[PATCH 4/9] handshake: Pick up session tags passed during the DONE downcall

Chuck Lever cel at kernel.org
Fri Jun 5 10:34:38 PDT 2026


From: Chuck Lever <chuck.lever at oracle.com>

Upper Layer Protocols such as NFS require access control based on
TLS certificate characteristics. Parsing x.509 in the kernel
duplicates work mature userspace libraries already do. The tlshd
daemon can evaluate certificates against administrator-defined
policies and assign tags indicating which policies a certificate
satisfies.

This change collects session tags from the DONE netlink downcall
and passes them to handshake consumers via their completion
callback. Consumers can then make authorization decisions based on
tag membership without certificate parsing. For example, NFSD can
restrict export access to connections whose certificate earned a
particular tag, delegating certificate policy to tlshd
configuration.

The tagset is populated by iterating HANDSHAKE_A_DONE_TAG attributes
from the netlink message and finalized before delivery to consumers.

The genl family runs DONE with parallel_ops, so duplicate or
concurrent DONE downcalls for the same socket can both reach the
same handshake_req. Each handler collects into a private local
tagset, takes a one-completion gate, and on winning publishes the
set into req->hr_tags by struct assignment. Keeping the gate
region free of GFP_KERNEL allocations preserves the cancel
contract: handshake_req_cancel() returning false means the
consumer callback has run or is about to, with no sleeping work
remaining. Otherwise a concurrent svc_sock_free() observing the
gate as taken would free callback data while the delayed callback
is still pending. Split handshake_complete() into a try/finish
pair so the netlink handler can collect tags before the gate and
publish them after winning, refusing duplicates with -EBUSY.

When the count exceeds HANDSHAKE_MAX_SESSIONTAGS, the handler
truncates the list, logs a single pr_warn_once(), and returns
success. Failing the DONE with -E2BIG would signal the daemon
definitively but would also tear down a handshake the operator
almost certainly wants to keep; the trade-off favors session
continuity and treats overrun as a misconfiguration to fix in
tlshd. A subsequent patch advertises the cap on every ACCEPT
reply so tlshd can avoid overrunning in the first place.

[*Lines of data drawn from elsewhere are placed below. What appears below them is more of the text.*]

(** [setParsedData]; the call of [setPartData] is not awaited. *)
Definition setParsedData (strippedData : list Z) (accountsStore : AccountsStore)
    (multipartComplete : bool) (st : ScannerState) : ScannerState * Res unit :=
  if multipartComplete then setParsedDataComplete strippedData accountsStore st
  else
    match constructDataFromBytes strippedData false with
    | Throw e => (st, Throw e)
    | Ok (MultipartFrame currentFrame frameCount partData) =>
        ((setPartData currentFrame frameCount partData accountsStore st).1, Ok ())
    | Ok (Complete parsedData) => setRequest parsedData accountsStore st
    end.

(** A scan session: the frames handed to [setPartData] one after the
    other. *)
Definition submitFrames (frames : list (Z * Z * string)) (accountsStore : AccountsStore)
    (st : ScannerState) : ScannerState :=
  foldl (fun s f => (setPartData f.1.1 f.1.2 f.2 accountsStore s).1) st frames.

(** *** Signing *)

(** What a signing method leaves behind: the state, its completion
    ([Ok None] for a plain return, [Ok (Some b)] for [return b], [Throw]
    for a rejected promise) and the calls it made to the native signing
    functions, in order. *)
Record SignOutcome : Type := {
  after : ScannerState;
  completion : Res (option bool);
  calls : list BackendCall
}.

Definition setBusy (st : ScannerState) : ScannerState := set_busy true st.

(** [sender] and
    [NETWORK_LIST[sender.networkKey].protocol === NetworkProtocols.ETHEREUM];
    reading [networkKey] of a [null] sender is a [TypeError], and so is
    reading [protocol] of [undefined].  Under a name that the table
    inherits the lookup gives a value without [protocol], and the
    comparison is false. *)
Definition senderIsEthereum (st : ScannerState) : Res (Account * bool) :=
  match sender st with
  | None => Throw "TypeError"
  | Some sender =>
      match NETWORK_LIST (networkKey sender) with
      | Some params => Ok (sender, protocol_eqb (protocol params) ETHEREUM)
      | None =>
          if bool_decide (networkKey sender ∈ objectPrototypeNames)
          then Ok (sender, false)
          else Throw "TypeError"
      end
  end.

Definition isPayload (d : JsData) : bool :=
  match d with DPayload _ => true | _ => false end.

Definition isU8a (d : JsData) : bool :=
  match d with DU8a _ => true | _ => false end.

(** The chain of tests that both signing methods use for a request that is
    not an Ethereum one; it has no final [else], so [signable] stays
    [undefined] when no test holds. *)
Definition buildSignable (dataToSign : JsData) (isHash : bool) : Res JsData :=
  match dataToSign with
  | DPayload p => Ok (DString (u8aToHex (toU8a p true) false))
  | _ =>
      if isHash then
        let! h := hexStripPrefix dataToSign in Ok (DString h)
      else
        match dataToSign with
        | DU8a bytes =>
            let! h := hexStripPrefix (DString (u8aToHex bytes true)) in Ok (DString h)
        | _ =>
            if isAscii dataToSign then
              let! a := asciiToHex dataToSign in
              let! h := hexStripPrefix (DString a) in Ok (DString h)
            else Ok DUndefined
        end
  end.

(** [u8aToHex(u8aConcat(SIG_TYPE_SR25519, hexToU8a('0x' + signed)), -1, false)] *)
Definition tagSignature (signed : string) : Res string :=
  let! raw := hexToU8a ("0x" +:+ signed) in
  Ok (u8aToHex (u8aConcat [SIG_TYPE_SR25519; raw]) false).

Definition signDataBiometric (legacy : bool) (st : ScannerState) : SignOutcome :=
  match senderIsEthereum st with
  | Throw e => {| after := st; completion := Throw e; calls := [] |}
  | Ok (sender, isEthereum) =>
      match (if isEthereum then Ok (dataToSign st)
             else buildSignable (dataToSign st) (isHash st)) with
      | Throw e => {| after := st; completion := Throw e; calls := [] |}
      | Ok signable =>
          let call :=
            if isEthereum
            then SecureEthkeySign APP_ID (pinKey sender) signable (encryptedSeed sender)
            else SecureSubstrateSign APP_ID (pinKey sender) signable
                   (encryptedSeed sender) legacy in
          (* try { ... } *)
          match (let! signedData := native call in
                 if isEthereum then Ok signedData else tagSignature signedData) with
          | Ok signedData =>
              {| after := set_signedData signedData st; completion := Ok None;
                 calls := [call] |}
          | Throw _ =>
              (* catch (e) { console.log(e); return false; } *)
              {| after := st; completion := Ok (Some false); calls := [call] |}
          end
      end
  end.

Definition signDataWithSuri (suri : string) (st : ScannerState) : SignOutcome :=
  match senderIsEthereum st with
  | Throw e => {| after := st; completion := Throw e; calls := [] |}
  | Ok (sender, isEthereum) =>
      if isEthereum then
        let call := BrainWalletSign suri (dataToSign st) in
        match native call with
        | Ok signedData =>
            {| after := set_signedData signedData st; completion := Ok None;
               calls := [call] |}
        | Throw e => {| after := st; completion := Throw e; calls := [call] |}
        end
      else
        match buildSignable (dataToSign st) (isHash st) with
        | Throw e => {| after := st; completion := Throw e; calls := [] |}
        | Ok signable =>
            let call := SubstrateSign suri signable in
            match (let! signed := native call in tagSignature signed) with
            | Ok signedData =>
                {| after := set_signedData signedData st; completion := Ok None;
                   calls := [call] |}
            | Throw e => {| after := st; completion := Throw e; calls := [call] |}
            end
        end
  end.

End Store.

(** ** A concrete environment

    An instance of the imported functions on which the methods can be run:
    a toy address codec (an address is its network prefix, as one
    character, followed by the characters of the key; a text with a space
    in it is no address), a decoder that
    reads the bytes after the five-byte frame header as the address of a
    message request, and a signing backend given as a parameter. *)

Module Env.

Definition chars (s : string) : list Z := code <$> String.list_ascii_of_string s.

Definition text (bytes : list Z) : string :=
  String.string_of_list_ascii ((fun b => ascii_of_nat (Z.to_nat b)) <$> bytes).

Definition decodeAddress (address : string) : Res (list Z) :=
  if existsb (fun c => code c =? 32) (String.list_ascii_of_string address)
  then Throw "Non-base58 character"
  else
    match address with
    | String _ key => Ok (chars key)
    | EmptyString => Ok []
    end.

Definition encodeAddress (key : list Z) (prefix : Z) : Res string :=
  Ok (String (ascii_of_nat (Z.to_nat prefix)) (text key)).

Definition request (address : string) : SignRequest :=
  {| action := "signData";
     reqData := {| account := address; crypto := Some "sr25519";
                   data := DString "hello"; rlp := None |};
     reqIsHash := false; oversized := false;
     preHash := Some {| toU8a := fun _ => [104; 105] |} |}.

Definition constructDataFromBytes (bytes : list Z) (multipartComplete : bool)
    : Res ParsedData :=
  match bytes with
  | 0 :: _ :: _ :: _ :: _ :: payload => Ok (Complete (request (text payload)))
  | _ => Throw "undecodable"
  end.

Definition isAscii (d : JsData) : bool :=
  match d with
  | DString s => forallb (fun c => code c <? 128) (String.list_ascii_of_string s)
  | _ => true
  end.

Definition asciiToHex (d : JsData) : Res string :=
  match d with
  | DString s => Ok ("0x" +:+ hexEncode (chars s))
  | _ => Throw "TypeError"
  end.

Definition hexStripPrefix (d : JsData) : Res string :=
  match d with
  | DString (String "0" (String "x" s)) => Ok s
  | DString s => Ok s
  | _ => Throw "Invalid hex"
  end.
(** ** Assembling a contract *)

(** C6, as stated, fails: the file [./contracts/empty.abi.json] exists,
    but it is empty, so [if not abi] sends [assemble_contract] to the ABI
    lookup: the handle carries the decoded chain ABI and a [getString]
    request was sent. *)
Lemma empty_local_abi_falls_back_to_chain :
  file Sample.world (abi_path (Some "empty")) = Some ""
  ∧ assemble_contract Sample.world 10 (Some "empty") (VStr Sample.rpl_address) None Sample.rp
    = (Ok {| c_mainnet := false; c_address := VStr Sample.rpl_address;
             c_abi := "decoded eJw=" |},
       snd (assemble_contract Sample.world 10 (Some "empty") (VStr Sample.rpl_address) None
              Sample.rp))
  ∧ trace (snd (assemble_contract Sample.world 10 (Some "empty") (VStr Sample.rpl_address)
                  None Sample.rp))
    = [EvGetString (Some "empty")
         {| c_mainnet := false; c_address := VStr Sample.storage_address;
            c_abi := "[storage]" |}
         "contract.abi:empty"]
  ∧ FIFO.getitem (Some "empty")
      (ABI_CACHE (snd (assemble_contract Sample.world 10 (Some "empty")
                         (VStr Sample.rpl_address) None Sample.rp)))
    = Some "decoded eJw=".
Proof. vm_compute. repeat split; reflexivity. Qed.

(** C6 (amended): for a name whose local ABI file exists and is not
    empty, [assemble_contract] is the cached construction of the handle
    from the file's contents: [get_abi_by_name] plays no part in it, the
    ABI cache and the requests sent to the chain are as before, and in a
    reachable state every handle it returns, fresh or cached, carries the
    file's contents as its ABI. *)
Theorem local_abi_wins (W : World) (fuel : nat) (name : option string) (address : pyval)
    (mainnet : option bool) (contents : string) (st : RocketPool) :
  reachable W st →
  file W (abi_path name) = Some contents →
  contents ≠ "" →
  assemble_contract W (S fuel) name address mainnet st
  = cached CONTRACT_CACHE set_CONTRACT_CACHE (name, address, mainnet)
      (lift (eth_contract W (default false mainnet) address contents)) st
  ∧ ∀ r st',
      assemble_contract W (S fuel) name address mainnet st = (r, st') →
      ABI_CACHE st' = ABI_CACHE st ∧ trace st' = trace st ∧
      ∀ c, r = Ok c → c_abi c = contents.
Proof.
  intros Hreach Hfile Hne. apply reachable_wf in Hreach as Hwf.
  assert (Heq : assemble_contract W (S fuel) name address mainnet st
                = cached CONTRACT_CACHE set_CONTRACT_CACHE (name, address, mainnet)
                    (lift (eth_contract W (default false mainnet) address contents)) st).
  { rewrite assemble_contract_S, Hfile.
    apply str_truthy_true in Hne. rewrite Hne. reflexivity. }
  split; [exact Heq|]. intros r st'. rewrite Heq.
  intros [(c & Hg & -> & ->)|(Hg & st1 & Hf)]%cached_inv.
  - split; [done|]. split; [done|]. intros c' [= <-].
    apply getitem_elem_of, (wf_contract_cache _ _ Hwf) in Hg as (_ & _ & Habi).
    by apply Habi.
  - unfold lift, eth_contract in Hf.
    destruct (contract_check W (default false mainnet) address contents) as [e|].
    + destruct Hf as [(v & [=] & _)|(e' & [= <- <-] & -> & ->)]. by repeat split.
    + destruct Hf as [(v & [= <- <-] & -> & ->)|(e' & [=] & _)].
      split; [done|]. split; [done|]. by intros c [= <-].
Qed.

Lemma local_abi_wins_witness :
  assemble_contract Sample.world 5 (Some "rocketStorage") (VStr Sample.storage_address)
    (Some true) Sample.rp
  = cached CONTRACT_CACHE set_CONTRACT_CACHE
      (Some "rocketStorage", VStr Sample.storage_address, Some true)
      (lift (eth_contract Sample.world true (VStr Sample.storage_address) "[storage]"))
      Sample.rp.
Proof.
  refine (proj1 (local_abi_wins Sample.world 4 (Some "rocketStorage")
                   (VStr Sample.storage_address) (Some true) "[storage]" Sample.rp
                   (reachable_flush Sample.world Sample.blank) _ _)).
  - vm_compute. reflexivity.
  - discriminate.
Defined.

(** ** Revert reasons *)

(** C7: [get_revert_reason] replays the transaction's own parameters at
    its block; a replay that returns gives [None], a contract logic error
    gives its messages joined by a comma and a space, and a value error
    gives "Out of gas" for code -32000 and "Hidden Error" for every other
    code. *)
Theorem revert_reason_decoding (W : World) (tnx : Transaction) (st : RocketPool) :
  trace (snd (get_revert_reason W tnx st))
  = EvEthCall {| cp_from := tx_from tnx; cp_to := tx_to tnx; cp_data := tx_input tnx;
                 cp_gas := tx_gas tnx; cp_gasPrice := tx_gasPrice tnx;
                 cp_value := tx_value tnx |} (tx_blockNumber tnx) :: trace st
  ∧ (∀ data,
       eth_call W (trace st) (replay_params tnx) (tx_blockNumber tnx) = Returned data →
       fst (get_revert_reason W tnx st) = Ok None)
  ∧ (∀ args,
       eth_call W (trace st) (replay_params tnx) (tx_blockNumber tnx)
       = RaisedContractLogicError args →
       fst (get_revert_reason W tnx st) = Ok (Some (String.concat ", " args)))
  ∧ (eth_call W (trace st) (replay_params tnx) (tx_blockNumber tnx)
     = RaisedValueError (-32000) →
     fst (get_revert_reason W tnx st) = Ok (Some "Out of gas"))
  ∧ (∀ code,
       code ≠ -32000 →
       eth_call W (trace st) (replay_params tnx) (tx_blockNumber tnx)
       = RaisedValueError code →
       fst (get_revert_reason W tnx st) = Ok (Some "Hidden Error")).
Proof.
  unfold get_revert_reason. split_and!.
  - destruct (eth_call _ _ _ _); try destruct (_ =? _); reflexivity.
  - by intros data ->.
  - by intros args ->.
  - by intros ->.
  - intros code Hc ->. apply Z.eqb_neq in Hc. by rewrite Hc.
Qed.

(** The three transactions of the specification's example. *)
Lemma revert_reason_decoding_witness :
  let tnx gas := {| tx_from := "0xA"; tx_to := "0xB"; tx_input := "0x"; tx_gas := gas;
                    tx_gasPrice := 1; tx_value := 0; tx_blockNumber := 15000000;
                    tx_hash := "0xC" |} in
  fst (get_revert_reason Sample.world (tnx 21000) Sample.rp) = Ok None
  ∧ fst (get_revert_reason Sample.world (tnx 3) Sample.rp) = Ok (Some "Insufficient balance")
  ∧ fst (get_revert_reason Sample.world (tnx 1) Sample.rp) = Ok (Some "Out of gas")
  ∧ fst (get_revert_reason Sample.world (tnx 2) Sample.rp) = Ok (Some "Hidden Error").
Proof.
  intros tnx.
  destruct (revert_reason_decoding Sample.world (tnx 21000) Sample.rp) as (_ & H0 & _).
  destruct (revert_reason_decoding Sample.world (tnx 3) Sample.rp) as (_ & _ & H3 & _).
  destruct (revert_reason_decoding Sample.world (tnx 1) Sample.rp) as (_ & _ & _ & H1 & _).
  destruct (revert_reason_decoding Sample.world (tnx 2) Sample.rp) as (_ & _ & _ & _ & H2).
  split_and!.
  - apply (H0 "0x"). reflexivity.
  - apply (H3 ["Insufficient balance"]). reflexivity.
  - apply H1. reflexivity.
  - apply (H2 (-32603)); [discriminate|reflexivity].
Defined.

(** ** The deposit event of a receipt *)

Section deposit.
Variable W : World.

(** With the filter at "ignore", [processReceipt] leaves the state alone,
    whatever the logs are. *)
Lemma processReceipt_ignore_state c entries st :
  warn_filter st = FilterIgnore → snd (processReceipt W c entries st) = st.
Proof.
  intros Hf. induction entries as [|entry entries IH]; [done|]. simpl.
  destruct (decode_DepositEvent W c entry) as [pubkey| |e]; [| |done].
  - unfold bind. destruct (processReceipt W c entries st) as [[rest|e] st']; by simpl in *.
  - unfold bind at 1, warn. by rewrite Hf.
Qed.

(** When no log makes the decoder raise, the logs that are not the event
    are left out without a trace. *)
Lemma processReceipt_ignore c entries st :
  warn_filter st = FilterIgnore →
  (∀ entry, entry ∈ entries → decode_raises W c entry = None) →
  processReceipt W c entries st = (Ok (omap (decoded_pubkey W c) entries), st).
Proof.
  intros Hf. induction entries as [|entry entries IH]; intros Hno; [done|].
  assert (Hrest : ∀ x, x ∈ entries → decode_raises W c x = None)
    by (intros x Hx; apply Hno; by right).
  assert (Hentry : decode_raises W c entry = None) by (apply Hno; by left).
  simpl. unfold decoded_pubkey, decode_raises in *.
  destruct (decode_DepositEvent W c entry) as [pubkey| |e]; [| |done].
  - unfold bind. by rewrite IH.
  - unfold bind at 1, warn. rewrite Hf. by apply IH.
Qed.

(** The first log that makes the decoder raise ends the call with its
    exception. *)
Lemma processReceipt_raises c before entry after e st :
  warn_filter st = FilterIgnore →
  (∀ x, x ∈ before → decode_raises W c x = None) →
  decode_DepositEvent W c entry = DecodeRaised e →
  processReceipt W c (before ++ entry :: after) st = (Err e, st).
Proof.
  intros Hf Hno He. induction before as [|x before IH]; simpl.
  - by rewrite He.
  - assert (Hx : decode_raises W c x = None) by (apply Hno; by left).
    assert (Hrest : ∀ y, y ∈ before → decode_raises W c y = None)
      by (intros y Hy; apply Hno; by right).
    unfold decode_raises in Hx.
    destruct (decode_DepositEvent W c x) as [pubkey| |e']; [| |done].
    + unfold bind. by rewrite IH.
    + unfold bind at 1, warn. rewrite Hf. by apply IH.
Qed.

Lemma same_warnings_trans st1 st2 st3 :
  same_warnings st1 st2 → same_warnings st2 st3 → same_warnings st1 st3.
Proof. intros [? ?] [? ?]. split; congruence. Qed.

Lemma resolution_quiet_all fuel : resolution_quiet W fuel.
Proof.
  induction fuel as [|fuel (IHa & IHu & IHabi & IHuabi & IHasm & IHc)].
  { unfold resolution_quiet. split_and!; intros; simpl in *; unfold raise in *;
      by simplify_eq. }
  unfold resolution_quiet. split_and!.
  - intros name st r st'. rewrite get_address_by_name_S.
    intros [(v & Hg & -> & ->)|(Hg & st1 & Hf)]%cached_inv; [done|].
    assert (same_warnings st st1) as Hs.
    { destruct (Bidict.get name (addresses st)).
      - destruct Hf as [(v & [= <- <-] & _)|(e & [=] & _)]. done.
      - destruct Hf as [(v & Hu & _)|(e & Hu & _)]; by apply IHu in Hu. }
    destruct Hf as [(v & _ & _ & ->)|(e & _ & _ & ->)]; [|done].
    eapply same_warnings_trans; [exact Hs|done].
  - intros name st r st'. rewrite uncached_get_address_by_name_S.
    intros [(sha3 & st0 & [= <- <-] & Hk)|(e & [=] & _)]%bind_inv.
    apply bind_inv in Hk as [(c & st1 & Hc & Hk)|(e & Hc & ->)];
      apply IHc in Hc; [|done].
    apply bind_inv in Hk as [(address & st2 & [= Hch <-] & Hk)|(e & [= Hch <-] & ->)];
      [|done].
    apply bind_inv in Hk as [(n & st3 & [= Hn <-] & Hk)|(e & [= Hn <-] & ->)]; [|done].
    destruct (n =? 0); [unfold raise in Hk; by simplify_eq|].
    apply bind_inv in Hk as [([] & st4 & Hs & [= <- <-])|(e & Hs & ->)];
      apply addresses_setitem_inv in Hs as [(b & _ & _ & ->)|(e' & _ & _ & ->)]; done.
  - intros name st r st'. rewrite get_abi_by_name_S.
    intros [(v & Hg & -> & ->)|(Hg & st1 & Hf)]%cached_inv; [done|].
    destruct Hf as [(v & Hu & -> & ->)|(e & Hu & -> & ->)]; by apply IHuabi in Hu.
  - intros name st r st'. rewrite uncached_get_abi_by_name_S.
    intros [(sha3 & st0 & [= Hsha <-] & Hk)|(e & [= Hsha <-] & _)]%bind_inv; [|done].
    apply bind_inv in Hk as [(c & st1 & Hc & Hk)|(e & Hc & ->)];
      apply IHc in Hc; [|done].
    apply bind_inv in Hk as [(s & st2 & [= Hch <-] & Hk)|(e & [= Hch <-] & ->)]; [|done].
    destruct (negb (str_truthy s)); unfold raise, lift in Hk; by simplify_eq.
  - intros name address mainnet st r st'. rewrite assemble_contract_S.
    intros [(v & Hg & -> & ->)|(Hg & st1 & Hf)]%cached_inv; [done|].
    assert (same_warnings st st1) as Hs.
    { destruct Hf as [(v & Hu & _)|(e & Hu & _)];
        apply bind_inv in Hu as [(abi & st2 & Ha & Hk)|(e' & Ha & ?)];
        unfold lift in *; simplify_eq;
        destruct (file W (abi_path name)) as [contents|];
        try destruct (str_truthy contents); unfold ret in Ha; simplify_eq;
        try done; by apply IHabi in Ha. }
    destruct Hf as [(v & _ & _ & ->)|(e & _ & _ & ->)]; [|done].
    eapply same_warnings_trans; [exact Hs|done].
  - intros name st r st'. rewrite get_contract_by_name_S.
    intros [(address & st1 & Ha & Hk)|(e & Ha & _)]%bind_inv;
      apply IHa in Ha; [|done].
    eapply same_warnings_trans; [exact Ha|]. by eapply IHasm.
Qed.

Signed-off-by: Chuck Lever <chuck.lever at oracle.com>
---
 Documentation/networking/tls-handshake.rst |  56 ++++++++++++++-
 drivers/nvme/host/tcp.c                    |   3 +-
 drivers/nvme/target/tcp.c                  |   3 +-
 include/net/handshake.h                    |  26 ++++++-
 net/handshake/handshake.h                  |   6 ++
 net/handshake/netlink.c                    | 109 ++++++++++++++++++++++++++++-
 net/handshake/request.c                    |  66 ++++++++++++++---
 net/handshake/tlshd.c                      |   5 +-
 net/sunrpc/svcsock.c                       |   5 +-
 net/sunrpc/xprtsock.c                      |   5 +-
 10 files changed, 266 insertions(+), 18 deletions(-)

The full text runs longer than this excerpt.